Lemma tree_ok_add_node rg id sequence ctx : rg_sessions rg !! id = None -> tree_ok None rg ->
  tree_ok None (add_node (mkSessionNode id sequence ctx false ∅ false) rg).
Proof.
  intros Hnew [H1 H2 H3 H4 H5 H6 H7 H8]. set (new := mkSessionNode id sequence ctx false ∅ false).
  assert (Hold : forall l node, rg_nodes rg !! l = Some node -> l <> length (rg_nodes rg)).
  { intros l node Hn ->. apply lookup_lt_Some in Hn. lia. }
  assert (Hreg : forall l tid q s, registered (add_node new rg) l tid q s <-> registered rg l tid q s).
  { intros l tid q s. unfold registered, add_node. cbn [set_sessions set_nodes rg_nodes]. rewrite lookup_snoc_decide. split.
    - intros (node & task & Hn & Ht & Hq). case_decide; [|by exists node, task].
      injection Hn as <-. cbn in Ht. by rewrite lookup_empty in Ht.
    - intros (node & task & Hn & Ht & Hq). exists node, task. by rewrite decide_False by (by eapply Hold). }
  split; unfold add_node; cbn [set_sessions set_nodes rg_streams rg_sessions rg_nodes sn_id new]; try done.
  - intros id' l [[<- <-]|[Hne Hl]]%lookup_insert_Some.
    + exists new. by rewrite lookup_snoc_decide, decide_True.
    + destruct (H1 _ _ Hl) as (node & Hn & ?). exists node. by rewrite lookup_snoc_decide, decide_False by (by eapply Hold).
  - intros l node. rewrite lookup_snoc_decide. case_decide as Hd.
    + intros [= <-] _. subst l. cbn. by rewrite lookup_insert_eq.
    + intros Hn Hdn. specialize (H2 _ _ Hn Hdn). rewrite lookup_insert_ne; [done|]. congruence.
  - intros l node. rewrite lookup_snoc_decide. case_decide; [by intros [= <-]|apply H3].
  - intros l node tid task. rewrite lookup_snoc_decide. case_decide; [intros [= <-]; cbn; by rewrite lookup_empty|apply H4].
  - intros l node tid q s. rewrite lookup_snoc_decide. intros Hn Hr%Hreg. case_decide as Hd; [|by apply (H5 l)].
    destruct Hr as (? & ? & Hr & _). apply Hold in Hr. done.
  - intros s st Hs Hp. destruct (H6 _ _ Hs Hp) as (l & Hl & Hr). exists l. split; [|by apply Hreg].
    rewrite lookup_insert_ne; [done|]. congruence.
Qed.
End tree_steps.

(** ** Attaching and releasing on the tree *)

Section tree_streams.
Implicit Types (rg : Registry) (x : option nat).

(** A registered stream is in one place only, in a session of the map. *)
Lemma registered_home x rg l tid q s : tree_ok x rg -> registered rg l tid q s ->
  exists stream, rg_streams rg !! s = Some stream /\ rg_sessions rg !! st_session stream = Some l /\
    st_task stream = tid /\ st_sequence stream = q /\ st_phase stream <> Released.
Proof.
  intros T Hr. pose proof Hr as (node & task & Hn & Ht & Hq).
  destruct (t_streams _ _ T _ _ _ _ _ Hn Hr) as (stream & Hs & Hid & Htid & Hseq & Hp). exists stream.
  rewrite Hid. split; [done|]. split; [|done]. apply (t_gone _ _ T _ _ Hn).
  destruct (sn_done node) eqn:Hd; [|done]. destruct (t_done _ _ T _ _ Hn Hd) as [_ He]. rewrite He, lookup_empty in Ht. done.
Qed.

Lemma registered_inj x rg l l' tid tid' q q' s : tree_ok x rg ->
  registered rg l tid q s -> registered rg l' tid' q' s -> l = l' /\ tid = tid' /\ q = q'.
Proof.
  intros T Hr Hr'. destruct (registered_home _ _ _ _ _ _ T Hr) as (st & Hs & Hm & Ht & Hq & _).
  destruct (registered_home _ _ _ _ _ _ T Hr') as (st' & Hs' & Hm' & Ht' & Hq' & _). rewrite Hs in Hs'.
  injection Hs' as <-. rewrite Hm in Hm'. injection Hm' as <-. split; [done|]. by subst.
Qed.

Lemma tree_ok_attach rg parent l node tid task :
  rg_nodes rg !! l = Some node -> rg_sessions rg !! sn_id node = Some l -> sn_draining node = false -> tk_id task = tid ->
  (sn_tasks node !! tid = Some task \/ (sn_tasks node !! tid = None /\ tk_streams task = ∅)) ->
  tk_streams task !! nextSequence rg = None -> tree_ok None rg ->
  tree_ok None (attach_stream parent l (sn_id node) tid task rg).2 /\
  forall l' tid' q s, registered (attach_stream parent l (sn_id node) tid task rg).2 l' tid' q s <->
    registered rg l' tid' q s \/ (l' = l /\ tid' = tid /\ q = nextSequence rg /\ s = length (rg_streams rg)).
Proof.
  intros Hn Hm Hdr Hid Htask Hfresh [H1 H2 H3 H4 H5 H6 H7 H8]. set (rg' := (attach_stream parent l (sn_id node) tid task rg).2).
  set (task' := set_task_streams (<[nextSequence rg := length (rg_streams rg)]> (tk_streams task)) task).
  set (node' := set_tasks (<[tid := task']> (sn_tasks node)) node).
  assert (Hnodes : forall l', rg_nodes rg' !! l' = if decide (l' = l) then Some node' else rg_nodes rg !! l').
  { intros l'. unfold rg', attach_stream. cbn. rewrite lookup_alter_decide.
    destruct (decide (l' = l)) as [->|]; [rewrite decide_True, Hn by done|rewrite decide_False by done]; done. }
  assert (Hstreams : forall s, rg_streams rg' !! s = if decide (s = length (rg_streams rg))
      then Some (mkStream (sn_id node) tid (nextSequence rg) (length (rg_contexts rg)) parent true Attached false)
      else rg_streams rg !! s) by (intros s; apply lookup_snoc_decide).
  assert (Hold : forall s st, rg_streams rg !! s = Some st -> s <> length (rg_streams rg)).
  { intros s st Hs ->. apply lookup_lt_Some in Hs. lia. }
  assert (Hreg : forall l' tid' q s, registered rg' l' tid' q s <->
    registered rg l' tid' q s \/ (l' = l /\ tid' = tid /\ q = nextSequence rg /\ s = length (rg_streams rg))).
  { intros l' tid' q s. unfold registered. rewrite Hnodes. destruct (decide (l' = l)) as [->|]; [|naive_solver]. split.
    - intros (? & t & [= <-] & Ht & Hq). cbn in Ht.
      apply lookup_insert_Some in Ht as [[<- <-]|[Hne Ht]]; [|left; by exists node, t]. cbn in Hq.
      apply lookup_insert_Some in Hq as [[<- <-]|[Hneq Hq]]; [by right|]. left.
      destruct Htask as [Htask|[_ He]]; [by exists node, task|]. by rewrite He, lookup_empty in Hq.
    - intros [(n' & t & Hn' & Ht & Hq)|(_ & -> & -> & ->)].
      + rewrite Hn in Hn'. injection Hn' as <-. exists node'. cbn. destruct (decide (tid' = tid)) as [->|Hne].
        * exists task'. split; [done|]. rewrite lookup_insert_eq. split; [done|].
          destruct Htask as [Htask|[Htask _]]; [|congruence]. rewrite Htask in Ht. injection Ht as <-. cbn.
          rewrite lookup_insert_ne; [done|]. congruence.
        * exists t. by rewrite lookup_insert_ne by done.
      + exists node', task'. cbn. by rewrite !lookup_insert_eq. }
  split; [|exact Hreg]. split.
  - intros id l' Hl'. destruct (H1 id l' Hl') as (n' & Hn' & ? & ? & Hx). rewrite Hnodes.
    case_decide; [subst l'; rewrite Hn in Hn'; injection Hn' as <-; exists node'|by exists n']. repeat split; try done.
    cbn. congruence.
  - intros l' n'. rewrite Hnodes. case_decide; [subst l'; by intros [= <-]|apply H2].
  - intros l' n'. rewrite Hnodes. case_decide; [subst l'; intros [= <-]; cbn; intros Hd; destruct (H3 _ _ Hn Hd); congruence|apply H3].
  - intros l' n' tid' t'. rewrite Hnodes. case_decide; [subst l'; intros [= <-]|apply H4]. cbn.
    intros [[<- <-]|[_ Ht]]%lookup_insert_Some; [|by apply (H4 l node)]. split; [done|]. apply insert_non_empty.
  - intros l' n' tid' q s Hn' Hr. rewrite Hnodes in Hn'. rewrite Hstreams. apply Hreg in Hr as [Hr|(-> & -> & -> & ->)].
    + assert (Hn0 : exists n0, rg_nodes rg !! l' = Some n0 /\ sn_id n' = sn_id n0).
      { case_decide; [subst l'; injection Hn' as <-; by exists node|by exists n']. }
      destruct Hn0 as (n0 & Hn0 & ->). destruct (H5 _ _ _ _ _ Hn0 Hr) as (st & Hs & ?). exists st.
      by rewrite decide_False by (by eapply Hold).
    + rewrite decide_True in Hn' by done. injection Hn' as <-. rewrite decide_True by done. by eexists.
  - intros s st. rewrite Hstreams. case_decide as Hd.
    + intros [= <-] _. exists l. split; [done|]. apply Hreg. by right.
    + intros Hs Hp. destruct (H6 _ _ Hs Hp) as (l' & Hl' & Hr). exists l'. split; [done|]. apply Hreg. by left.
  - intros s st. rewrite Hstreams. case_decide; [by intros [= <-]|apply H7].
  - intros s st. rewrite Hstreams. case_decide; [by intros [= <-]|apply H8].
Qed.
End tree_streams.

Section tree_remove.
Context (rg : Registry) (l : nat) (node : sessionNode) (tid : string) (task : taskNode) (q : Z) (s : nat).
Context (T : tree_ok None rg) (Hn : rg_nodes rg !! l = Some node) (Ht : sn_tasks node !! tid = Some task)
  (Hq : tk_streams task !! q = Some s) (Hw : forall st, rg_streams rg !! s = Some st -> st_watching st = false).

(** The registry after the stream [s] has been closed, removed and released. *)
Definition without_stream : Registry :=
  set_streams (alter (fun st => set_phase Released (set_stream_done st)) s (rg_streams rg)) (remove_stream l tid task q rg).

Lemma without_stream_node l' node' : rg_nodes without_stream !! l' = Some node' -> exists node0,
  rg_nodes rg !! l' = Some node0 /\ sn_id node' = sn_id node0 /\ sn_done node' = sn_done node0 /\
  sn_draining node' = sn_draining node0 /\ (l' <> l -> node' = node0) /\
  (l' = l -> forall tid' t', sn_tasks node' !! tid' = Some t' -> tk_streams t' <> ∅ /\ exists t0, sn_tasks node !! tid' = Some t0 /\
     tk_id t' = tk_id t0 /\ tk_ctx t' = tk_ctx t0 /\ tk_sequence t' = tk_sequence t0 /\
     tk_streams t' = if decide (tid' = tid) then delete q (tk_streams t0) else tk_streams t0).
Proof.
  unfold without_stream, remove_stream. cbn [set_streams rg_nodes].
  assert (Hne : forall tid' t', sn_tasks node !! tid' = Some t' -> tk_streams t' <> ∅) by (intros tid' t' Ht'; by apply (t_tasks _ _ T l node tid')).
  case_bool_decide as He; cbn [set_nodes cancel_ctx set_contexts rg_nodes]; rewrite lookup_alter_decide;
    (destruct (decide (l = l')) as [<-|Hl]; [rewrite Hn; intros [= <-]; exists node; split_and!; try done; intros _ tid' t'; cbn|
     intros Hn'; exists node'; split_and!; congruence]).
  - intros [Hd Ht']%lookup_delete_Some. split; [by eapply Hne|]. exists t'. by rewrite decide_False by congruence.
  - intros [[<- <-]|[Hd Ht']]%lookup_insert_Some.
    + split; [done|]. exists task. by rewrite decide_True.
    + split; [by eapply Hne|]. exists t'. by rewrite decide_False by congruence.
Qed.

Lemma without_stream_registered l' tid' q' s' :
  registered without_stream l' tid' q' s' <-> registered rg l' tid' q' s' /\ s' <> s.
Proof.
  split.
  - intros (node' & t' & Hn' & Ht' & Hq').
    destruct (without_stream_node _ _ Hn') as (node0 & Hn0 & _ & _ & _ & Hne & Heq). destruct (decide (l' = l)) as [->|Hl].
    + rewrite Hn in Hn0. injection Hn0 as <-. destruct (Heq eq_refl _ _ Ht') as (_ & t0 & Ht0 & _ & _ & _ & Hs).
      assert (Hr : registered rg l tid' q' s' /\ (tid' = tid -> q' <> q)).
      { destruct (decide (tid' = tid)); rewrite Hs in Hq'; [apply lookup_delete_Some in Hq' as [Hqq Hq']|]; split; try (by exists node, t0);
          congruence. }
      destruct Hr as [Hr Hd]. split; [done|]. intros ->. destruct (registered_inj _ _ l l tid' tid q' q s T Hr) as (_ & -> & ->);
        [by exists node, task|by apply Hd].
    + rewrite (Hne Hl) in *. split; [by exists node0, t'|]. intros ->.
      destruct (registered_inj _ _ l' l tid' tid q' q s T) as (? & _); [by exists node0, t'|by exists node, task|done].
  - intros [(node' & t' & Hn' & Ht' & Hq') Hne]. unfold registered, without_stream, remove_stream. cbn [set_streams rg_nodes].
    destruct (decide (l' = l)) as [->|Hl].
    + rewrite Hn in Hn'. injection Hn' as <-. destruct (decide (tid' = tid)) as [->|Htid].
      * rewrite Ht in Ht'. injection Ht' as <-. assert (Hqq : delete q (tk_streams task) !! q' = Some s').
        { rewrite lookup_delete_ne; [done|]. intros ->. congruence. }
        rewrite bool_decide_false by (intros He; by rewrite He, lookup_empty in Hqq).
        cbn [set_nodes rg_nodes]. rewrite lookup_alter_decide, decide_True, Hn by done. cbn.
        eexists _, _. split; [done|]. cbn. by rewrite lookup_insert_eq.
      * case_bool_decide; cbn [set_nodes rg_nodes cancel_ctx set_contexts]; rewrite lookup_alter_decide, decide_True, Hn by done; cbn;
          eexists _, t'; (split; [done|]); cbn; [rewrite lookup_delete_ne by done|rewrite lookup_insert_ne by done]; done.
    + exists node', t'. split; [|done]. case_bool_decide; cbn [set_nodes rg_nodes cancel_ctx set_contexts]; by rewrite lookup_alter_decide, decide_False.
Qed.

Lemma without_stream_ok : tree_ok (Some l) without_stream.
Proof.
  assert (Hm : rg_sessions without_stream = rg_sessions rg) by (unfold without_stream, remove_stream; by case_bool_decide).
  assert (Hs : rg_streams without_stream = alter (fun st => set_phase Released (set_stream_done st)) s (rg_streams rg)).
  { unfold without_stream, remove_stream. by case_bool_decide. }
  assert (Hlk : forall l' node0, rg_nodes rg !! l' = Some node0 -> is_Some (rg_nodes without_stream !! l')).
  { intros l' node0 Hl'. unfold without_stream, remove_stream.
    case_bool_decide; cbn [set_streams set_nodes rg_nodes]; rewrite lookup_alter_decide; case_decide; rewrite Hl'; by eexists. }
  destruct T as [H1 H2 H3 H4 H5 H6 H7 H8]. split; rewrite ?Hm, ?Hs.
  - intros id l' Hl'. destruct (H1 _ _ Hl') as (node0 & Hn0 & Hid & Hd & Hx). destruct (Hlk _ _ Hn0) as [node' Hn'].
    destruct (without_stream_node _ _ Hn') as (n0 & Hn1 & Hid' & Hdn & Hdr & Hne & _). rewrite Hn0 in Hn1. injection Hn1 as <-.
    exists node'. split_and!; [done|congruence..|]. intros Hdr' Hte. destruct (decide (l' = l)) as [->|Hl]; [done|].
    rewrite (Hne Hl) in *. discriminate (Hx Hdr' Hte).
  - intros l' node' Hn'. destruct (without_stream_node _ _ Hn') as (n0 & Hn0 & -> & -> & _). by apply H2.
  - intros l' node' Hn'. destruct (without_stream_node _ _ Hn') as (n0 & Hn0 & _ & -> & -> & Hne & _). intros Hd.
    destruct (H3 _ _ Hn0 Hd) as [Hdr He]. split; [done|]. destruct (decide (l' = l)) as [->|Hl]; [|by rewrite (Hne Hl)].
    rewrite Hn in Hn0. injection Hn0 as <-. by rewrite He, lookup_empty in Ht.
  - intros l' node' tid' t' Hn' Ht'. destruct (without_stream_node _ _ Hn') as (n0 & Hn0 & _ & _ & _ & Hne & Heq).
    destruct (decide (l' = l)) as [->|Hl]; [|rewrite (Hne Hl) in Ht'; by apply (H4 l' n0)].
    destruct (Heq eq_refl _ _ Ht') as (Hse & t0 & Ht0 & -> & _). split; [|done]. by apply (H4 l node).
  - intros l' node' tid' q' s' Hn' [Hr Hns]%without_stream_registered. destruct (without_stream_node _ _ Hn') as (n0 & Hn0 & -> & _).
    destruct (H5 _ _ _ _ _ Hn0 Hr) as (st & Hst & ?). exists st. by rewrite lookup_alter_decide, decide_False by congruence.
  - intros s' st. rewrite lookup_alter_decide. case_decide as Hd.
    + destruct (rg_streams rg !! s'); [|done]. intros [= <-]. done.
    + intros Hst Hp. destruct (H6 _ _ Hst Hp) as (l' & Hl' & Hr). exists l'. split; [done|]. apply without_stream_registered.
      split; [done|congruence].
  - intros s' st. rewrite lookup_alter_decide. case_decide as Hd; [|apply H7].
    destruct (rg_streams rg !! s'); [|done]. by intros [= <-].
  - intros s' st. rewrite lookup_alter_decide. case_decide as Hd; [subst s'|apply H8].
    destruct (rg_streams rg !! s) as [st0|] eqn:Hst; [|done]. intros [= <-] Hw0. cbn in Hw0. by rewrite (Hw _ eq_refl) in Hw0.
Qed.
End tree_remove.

--- --- ---

» HOW TO COMPLETE THIS TASK
The range runs from the line with "eexists _, t';" up to and including the line with "Hl'. unfold without_stream, remove_stream." in the listing above; please write out exactly those lines and nothing more.

» SOLUTION TO THIS EXERCISE
          eexists _, t'; (split; [done|]); cbn; [rewrite lookup_delete_ne by done|rewrite lookup_insert_ne by done]; done.
    + exists node', t'. split; [|done]. case_bool_decide; cbn [set_nodes rg_nodes cancel_ctx set_contexts]; by rewrite lookup_alter_decide, decide_False.
Qed.

Lemma without_stream_ok : tree_ok (Some l) without_stream.
Proof.
  assert (Hm : rg_sessions without_stream = rg_sessions rg) by (unfold without_stream, remove_stream; by case_bool_decide).
  assert (Hs : rg_streams without_stream = alter (fun st => set_phase Released (set_stream_done st)) s (rg_streams rg)).
  { unfold without_stream, remove_stream. by case_bool_decide. }
  assert (Hlk : forall l' node0, rg_nodes rg !! l' = Some node0 -> is_Some (rg_nodes without_stream !! l')).
  { intros l' node0 Hl'. unfold without_stream, remove_stream.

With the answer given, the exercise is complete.